India likely to miss deadline for 50% of SDG indicators: Lancet study
The Hindu
More than 75% Indian districts are off target for crucial SDG indicators like poverty, anaemia, child marriage domestic violence and tobacco consumption, according to a Lancet study
India is trailing behind in achieving more than 50% of indicators under the United Nations Sustainable Development Goals (SDGs) seven years before the 2030 deadline, a new study published in the Lancetjournal noted.
There are 17 SGDs providing a blueprint for the safety and prosperity of people and the planet, which 192 United Nations member states committed to achieving by 2030. The study, which offers the first mid-line assessment of India’s progress for the 2030 Agenda, measured progress made across 9 goals by identifying 33 key indicators.
India has fallen behind on 19 of 33 indicators. Over 75% of Indian districts are off target for eight crucial indicators including poverty, anaemia, child marriage domestic violence, stunting and wasting of children, access to essential services, modern contraceptive use and tobacco consumption.
“Because of a worsening trend observed between 2016 and 2021, and assuming no course correction occurs, many districts will never meet the targets on the SDGs even well after 2030,” the study noted, adding that the off-target districts are concentrated in Madhya Pradesh, Chhattisgarh, Jharkhand, Bihar and Odisha.

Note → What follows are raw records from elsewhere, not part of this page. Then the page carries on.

(* ===== verification/EditProps.v ===== *)
(** * The properties of wallet and category maintenance

    The exact effect of every edit, creation and delete run alone, and what a
    stale edit does when another session deletes its row first. *)
From Stdlib Require Import ZArith Lia String List.
From stdpp Require Import base gmap list strings.
From S2P Require Import Prelude GoStrings Errors Civil Money Tenant Ledger Period Wallet Category Transaction World.
From S2P Require Import LedgerService PeriodStore PeriodService PeriodTheory PeriodProps Commit WalletService CategoryService.
From S2P Require Import TxStore TxService Books TxTheory BooksOps CategoryTheory LedgerTheory Edits Adapters Balance System LedgerProps TxProps.
Local Open Scope string_scope.

(** ** Edits *)
Section Edits.
Context `{Env, Unicode, Mirror, !MirrorLaws, Uow, Namer}.

(** Every wallet edit is all or nothing: a success applied the edit's
    domain operation to the caller's own wallet and stored exactly the result
    over it, with its id, scope, currency and creation time unchanged, and no
    active name taken twice; a failure changed nothing. *)
Theorem wallet_edit_atomic cx id e : uow = run_in_tx -> quiet ->
  commits (fun w db db' => exists tc w0 now, From_ cx = inr tc /\ db_wallets db !! id = Some w0
      /\ w_OrgID w0 = OrgID tc /\ w_ProjectID w0 = ProjectID tc /\ wallet_edited e w0 now = inr w
      /\ (w_ID w = w_ID w0 /\ w_OrgID w = w_OrgID w0 /\ w_ProjectID w = w_ProjectID w0
          /\ w_Currency w = w_Currency w0 /\ w_CreatedAt w = w_CreatedAt w0)
      /\ (Books db -> db' = set_wallets (<[id := w]> (db_wallets db)) db /\ Books db'))
    (run_wallet_edit cx id e).
Proof.
  intros Hu Hq. eapply commits_conseq; [apply (commits_wallet_edit Hu cx id e Hq)|].
  intros w db db' (tc & w0 & F & Hw & O & P & [(I & EO & EP & EC & ET & _) [now Ed]] & Hb).
  exists tc, w0, now. do 5 (split; [assumption|]). split; [repeat (split; [assumption|]); assumption | exact Hb].
Qed.

(** Every category edit is all or nothing, likewise; the kind of a category never changes. *)
Theorem category_edit_atomic cx id e : uow = run_in_tx -> quiet ->
  commits (fun c db db' => exists tc c0 now, From_ cx = inr tc /\ db_categories db !! id = Some c0
      /\ c_OrgID c0 = OrgID tc /\ c_ProjectID c0 = ProjectID tc /\ category_edited e c0 now = inr c
      /\ (c_ID c = c_ID c0 /\ c_OrgID c = c_OrgID c0 /\ c_ProjectID c = c_ProjectID c0
          /\ c_Kind c = c_Kind c0 /\ c_CreatedAt c = c_CreatedAt c0)
      /\ (Books db -> db' = set_categories (<[id := c]> (db_categories db)) db /\ Books db'))
    (run_category_edit cx id e).
Proof.
  intros Hu Hq. eapply commits_conseq; [apply (commits_category_edit Hu cx id e Hq)|].
  intros c db db' (tc & c0 & F & Hc & O & P & [(I & EO & EP & EC & ET & _) [now Ed]] & Hb).
  exists tc, c0, now. do 5 (split; [assumption|]). split; [repeat (split; [assumption|]); assumption | exact Hb].
Qed.

(** A category is created at the end of its kind's list: its order is past
    that of every category of the project and kind (to the clamp), its name and
    kind are the asked ones, and one row was added; a failure added none. *)
Theorem category_Create_last cx name kind icon color : uow = run_in_tx -> quiet -> fresh_ids ->
  commits (fun c db db' => exists tc order, From_ cx = inr tc /\ c_OrgID c = OrgID tc /\ c_ProjectID c = ProjectID tc
      /\ c_Name c = TrimSpace name /\ c_Kind c = kind /\ c_SortOrder c = clampSortOrder order
      /\ past_orders tc kind order db /\ category_ok c /\ db_categories db !! c_ID c = None
      /\ db' = set_categories (<[c_ID c := c]> (db_categories db)) db /\ (Books db -> Books db'))
    (category_Create cx name kind icon color).
Proof.
  intros Hu Hq Hf. eapply commits_conseq; [apply (commits_category_Create Hu cx name kind icon color Hq Hf)|].
  intros c db db' (tc & order & F & O & P & N & K & S & Po & Ok & Hn & E & St). exists tc, order.
  repeat (split; [assumption|]). intros B. apply St, B.
Qed.

(** ** Deletes *)
Lemma runs_wallet_store_Delete cx tc id : calm cx -> From_ cx = inr tc ->
  runs (fun _ db db' => exists n, wallet_delete tc id db = inr (db', S n)) (wallet_store_Delete cx id).
Proof.
  intros Hc F. unfold wallet_store_Delete. apply runs_write_tx; [exact Hc|]. intros tc' F'.
  rewrite F in F'. injection F' as <-. apply runs_exec_save.
Qed.
Lemma runs_category_store_Delete cx tc id : calm cx -> From_ cx = inr tc ->
  runs (fun _ db db' => exists n, category_delete tc id db = inr (db', S n)) (category_store_Delete cx id).
Proof.
  intros Hc F. unfold category_store_Delete. apply runs_write_tx; [exact Hc|]. intros tc' F'.
  rewrite F in F'. injection F' as <-. apply runs_exec_save.
Qed.

(** The body of a delete: its errors sorted, then the ref of the deleted row. *)
Lemma runs_sorted_delete (m : M unit) (known : Error -> bool) op refs Q : runs (fun _ => Q) m ->
  runs (fun _ => Q) (let* r := st_try m in
    match r with
    | inl e => if known e then st_err e else unexpected op e
    | inr _ => st_ret (tt, refs)
    end : M (unit * list MirrorRef)).
Proof.
  intros Hm w a. specialize (Hm w). unfold st_bind, st_try. destruct (m w) as [[[]|e|p] w1]; simpl in *.
  - intros _. exact (Hm tt eq_refl).
  - destruct (known e); discriminate.
  - discriminate.
Qed.

(** A wallet is deleted only when it is the caller's and no transaction
    names it, on either side; then exactly its row is gone. Otherwise nothing changes. *)
Theorem wallet_Delete_unreferenced cx id : uow = run_in_tx -> quiet ->
  commits (fun _ db db' => Books db -> exists tc w, From_ cx = inr tc /\ db_wallets db !! id = Some w
      /\ w_OrgID w = OrgID tc /\ w_ProjectID w = ProjectID tc
      /\ (forall i t, db_txs db !! i = Some t -> t_WalletID t <> id /\ t_ToWalletID t <> Some id)
      /\ db' = set_wallets (delete id (db_wallets db)) db /\ Books db')
    (wallet_Delete cx id).
Proof.
  intros Hu Hq. assert (Hc : calm cx) by (right; exact Hq). unfold wallet_Delete.
  destruct (From_ cx) as [e|tc] eqn:F.
  { split; [intros w a | intros w _]; unfold wallet_ByID, from_tenant; rewrite F; [discriminate | reflexivity]. }
  eapply commits_read_bind; [apply (reads_wallet_ByID cx tc id Hc F)|]. intros w _.
  eapply commits_conseq; [apply (commits_commit_kick cx _ _ (fun _ db db' => exists n, wallet_delete tc id db = inr (db', S n))
    Hq Hu), runs_sorted_delete, (runs_wallet_store_Delete (WithTx cx) tc id (calm_WithTx cx) F)|].
  intros u db db' [n D] (Hw & O & P) B. pose proof (wallet_delete_step _ _ _ _ _ D) as [St _].
  unfold wallet_delete in D. rewrite Hw in D. destruct (_ && _)%bool; [|discriminate].
  destruct (wallet_referenced db id (w_OrgID w)) eqn:R; [discriminate|]. injection D as <- _.
  exists tc, w. split; [reflexivity|]. do 3 (split; [assumption|]). split; [|split; [reflexivity | apply St, B]].
  intros i t Ht. destruct (decide (t_OrgID t = w_OrgID w)) as [E|E];
    [exact (wallet_referenced_spec db id _ B R i t Ht E)|].
  split; intros X; apply E.
  - destruct (tb_wallet _ _ (bk_tx db B i t Ht)) as (v & Hv & EO & _). rewrite X, Hw in Hv. congruence.
  - destruct (tb_to _ _ (bk_tx db B i t Ht) id X) as (v & Hv & EO & _). rewrite Hw in Hv. congruence.
Qed.

(** A category is deleted only when it is the caller's and no transaction
    names it; then exactly its row is gone. Otherwise nothing changes. *)
Theorem category_Delete_unreferenced cx id : uow = run_in_tx -> quiet ->
  commits (fun _ db db' => Books db -> exists tc c, From_ cx = inr tc /\ db_categories db !! id = Some c
      /\ c_OrgID c = OrgID tc /\ c_ProjectID c = ProjectID tc
      /\ (forall i t, db_txs db !! i = Some t -> t_CategoryID t <> Some id)
      /\ db' = set_categories (delete id (db_categories db)) db /\ Books db')
    (category_Delete cx id).
Proof.
  intros Hu Hq. assert (Hc : calm cx) by (right; exact Hq). unfold category_Delete.
  destruct (From_ cx) as [e|tc] eqn:F.
  { split; [intros w a | intros w _]; unfold category_ByID, from_tenant; rewrite F; [discriminate | reflexivity]. }
  eapply commits_read_bind; [apply (reads_category_ByID cx tc id Hc F)|]. intros c _.
  eapply commits_conseq; [apply (commits_commit_kick cx _ _ (fun _ db db' => exists n, category_delete tc id db = inr (db', S n))
    Hq Hu), runs_sorted_delete, (runs_category_store_Delete (WithTx cx) tc id (calm_WithTx cx) F)|].
  intros u db db' [n D] (Hw & O & P) B. pose proof (category_delete_step _ _ _ _ _ D) as [St _].
  unfold category_delete in D. rewrite Hw in D. destruct (_ && _)%bool; [|discriminate].
  destruct (category_referenced db id (c_OrgID c)) eqn:R; [discriminate|]. injection D as <- _.
  exists tc, c. split; [reflexivity|]. do 3 (split; [assumption|]). split; [|split; [reflexivity | apply St, B]].
  intros i t Ht X. destruct (tb_category _ _ (bk_tx db B i t Ht) id X) as (d & Hd & EO & _).
  rewrite Hw in Hd. injection Hd as <-. apply not_true_iff_false in R. apply R, existsb_exists. exists t.
  split; [apply rows_In; eauto|]. rewrite EO, X, !N.eqb_refl. reflexivity.
Qed.
End Edits.

(** ** Concrete runs *)
#[local] Existing Instances demo_env demo_unicode demo_tz nopMirror nopMirror_laws demo_uow demo_namer.

Lemma wallet_edit_atomic_witness :
  let r := run_wallet_edit demo_cx 400 (WEdit " BCA " "bank" "x" true) two_wallets in
  exists w, fst r = Ok w /\ w_Name w = "BCA" /\ W_db (snd r) = set_wallets (<[400%N := w]> (db_wallets (W_db two_wallets))) (W_db two_wallets).
Proof.
  intros r. assert (E : exists w, fst r = Ok w /\ w_Name w = "BCA") by (eexists; split; vm_compute; reflexivity).
  destruct E as (w & E & N). exists w. split; [exact E|]. split; [exact N|]. subst r.
  destruct (commits_ok _ _ two_wallets w (wallet_edit_atomic demo_cx 400%N (WEdit " BCA " "bank" "x" true) demo_uow_tx
    demo_quiet) E) as (tc & w0 & now & _ & _ & _ & _ & _ & _ & Hb).
  apply (Hb two_wallets_books).
Defined.

(** The demo world with the default categories and an expense under one of them. *)
Definition seeded_world : World := snd (SeedDefaults demo_cx opened_world).
Lemma seeded_books : Books (W_db seeded_world).
Proof.
  exact (proj1 (proj1 (SeedDefaults_step demo_uow_tx demo_cx demo_quiet demo_fresh_ids opened_world)
    (books_of _ opened_sound))).
Qed.

Lemma category_edit_atomic_witness :
  let r := run_category_edit demo_cx 400 (CRename "Eats") seeded_world in
  exists c, fst r = Ok c /\ c_Name c = "Eats"
    /\ W_db (snd r) = set_categories (<[400%N := c]> (db_categories (W_db seeded_world))) (W_db seeded_world).
Proof.
  intros r. assert (E : exists c, fst r = Ok c /\ c_Name c = "Eats") by (eexists; split; vm_compute; reflexivity).
  destruct E as (c & E & N). exists c. split; [exact E|]. split; [exact N|]. subst r.
  destruct (commits_ok _ _ seeded_world c (category_edit_atomic demo_cx 400%N (CRename "Eats") demo_uow_tx
    demo_quiet) E) as (tc & c0 & now & _ & _ & _ & _ & _ & _ & Hb).
  apply (Hb seeded_books).
Defined.

Lemma category_Create_last_witness :
  let r := category_Create demo_cx " Coffee" "expense" "utensils" "" seeded_world in
  exists c, fst r = Ok c /\ c_Name c = "Coffee" /\ c_SortOrder c = 13%Z
    /\ W_db (snd r) = set_categories (<[c_ID c := c]> (db_categories (W_db seeded_world))) (W_db seeded_world).
Proof.
  intros r. assert (E : exists c, fst r = Ok c /\ c_SortOrder c = 13%Z) by (eexists; split; vm_compute; reflexivity).
  destruct E as (c & E & N). exists c. split; [exact E|]. subst r.
  destruct (commits_ok _ _ seeded_world c (category_Create_last demo_cx " Coffee" "expense" "utensils" "" demo_uow_tx
    demo_quiet demo_fresh_ids) E) as (tc & order & _ & _ & _ & En & _ & _ & _ & _ & _ & Ed & _).
  split; [rewrite En; vm_compute; reflexivity|]. split; [exact N | exact Ed].
Defined.

Lemma wallet_Delete_unreferenced_witness :
  let r := wallet_Delete demo_cx 400 two_wallets in
  fst r = Ok tt /\ W_db (snd r) = set_wallets (delete 400%N (db_wallets (W_db two_wallets))) (W_db two_wallets)
  /\ fst (wallet_Delete demo_cx 100 two_wallets) <> Ok tt.
Proof.
  intros r. assert (E : fst r = Ok tt) by (vm_compute; reflexivity). split; [exact E|]. subst r.
  split; [|vm_compute; discriminate].
  destruct (commits_ok _ _ two_wallets tt (wallet_Delete_unreferenced demo_cx 400%N demo_uow_tx demo_quiet) E
    two_wallets_books) as (tc & w & _ & _ & _ & _ & _ & Ed & _). exact Ed.
Defined.

Lemma category_Delete_unreferenced_witness :
  let r := category_Delete demo_cx 400 seeded_world in
  fst r = Ok tt /\ W_db (snd r) = set_categories (delete 400%N (db_categories (W_db seeded_world))) (W_db seeded_world).
Proof.
  intros r. assert (E : fst r = Ok tt) by (vm_compute; reflexivity). split; [exact E|]. subst r.
  destruct (commits_ok _ _ seeded_world tt (category_Delete_unreferenced demo_cx 400%N demo_uow_tx demo_quiet) E
    seeded_books) as (tc & c & _ & _ & _ & _ & _ & Ed & _). exact Ed.
Defined.

(** ** A deleted wallet that a rename brings back *)

(** Just before [Rename] saves, another session creates one wallet and deletes the one being renamed. *)
Definition replace_wallet (db : DB) : World :=
  snd (wallet_Delete demo_cx 400 (snd (wallet_Create demo_cx (mkWalletParams "Spare" "bank" "BCA" "IDR" false)
    (mkWorld db 0)))).
Definition deleting_env : Env := {|
  env_uuid := fun _ db => demo_fresh db;
  env_now := fun _ => (1709942400 * 1000000000)%Z;
  env_fault := fun _ => None;
  env_other := fun n db => if Nat.eqb n 4 then W_db (replace_wallet db) else db;
  env_sheet := fun _ s => s
|}.

(** [Rename] writes back the whole row it read, and its upsert inserts when
    the row is gone: a wallet that another session deletes in between comes back,
    although its deletion had succeeded. *)
Theorem Rename_revives_deleted_wallet :
  let w := mkWorld (W_db two_wallets) 0 in
  let r := @wallet_Rename deleting_env nopMirror demo_uow demo_cx 400 "Savings" w in
  fst (wallet_Delete demo_cx 400 w) = Ok tt
  /\ db_wallets (W_db (replace_wallet (W_db w))) !! 400%N = None
  /\ (exists row, fst r = Ok row /\ db_wallets (W_db (snd r)) !! 400%N = Some row /\ w_Name row = "Savings")
  /\ size (db_wallets (W_db (snd r))) = 3%nat.
Proof.
  intros w r. split; [vm_compute; reflexivity|]. split; [vm_compute; reflexivity|].
  split; [|vm_compute; reflexivity]. eexists. split; [vm_compute; reflexivity|]. split; vm_compute; reflexivity.
Qed.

The study was led by researchers at the Harvard T.H. Chan School of Public Health and led by a team of international researchers. They analysed data on adults and children collected from two iterations of the National Family Health Survey, conducted in 2016 and 2021, across 707 Indian districts. India is nearing a halfway point in the timeline to achieve SDGs, and the results point to an urgent need to increase the momentum on four SDG goals — No Poverty, Zero Hunger, Good Health and Well-Being and Gender Equality , the study authors said.
“As India rapidly moves forward as a leading economic player in the world economy, its full realisation will crucially depend on addressing some of the more basic health and social determinants of these critical health-related SDGs,” the study noted.
India is, however, faring well on 13 targets. These include bank accounts for women, birth registration, internet use, electricity access, full vaccination, birth registration, and lowering of child marriage among others.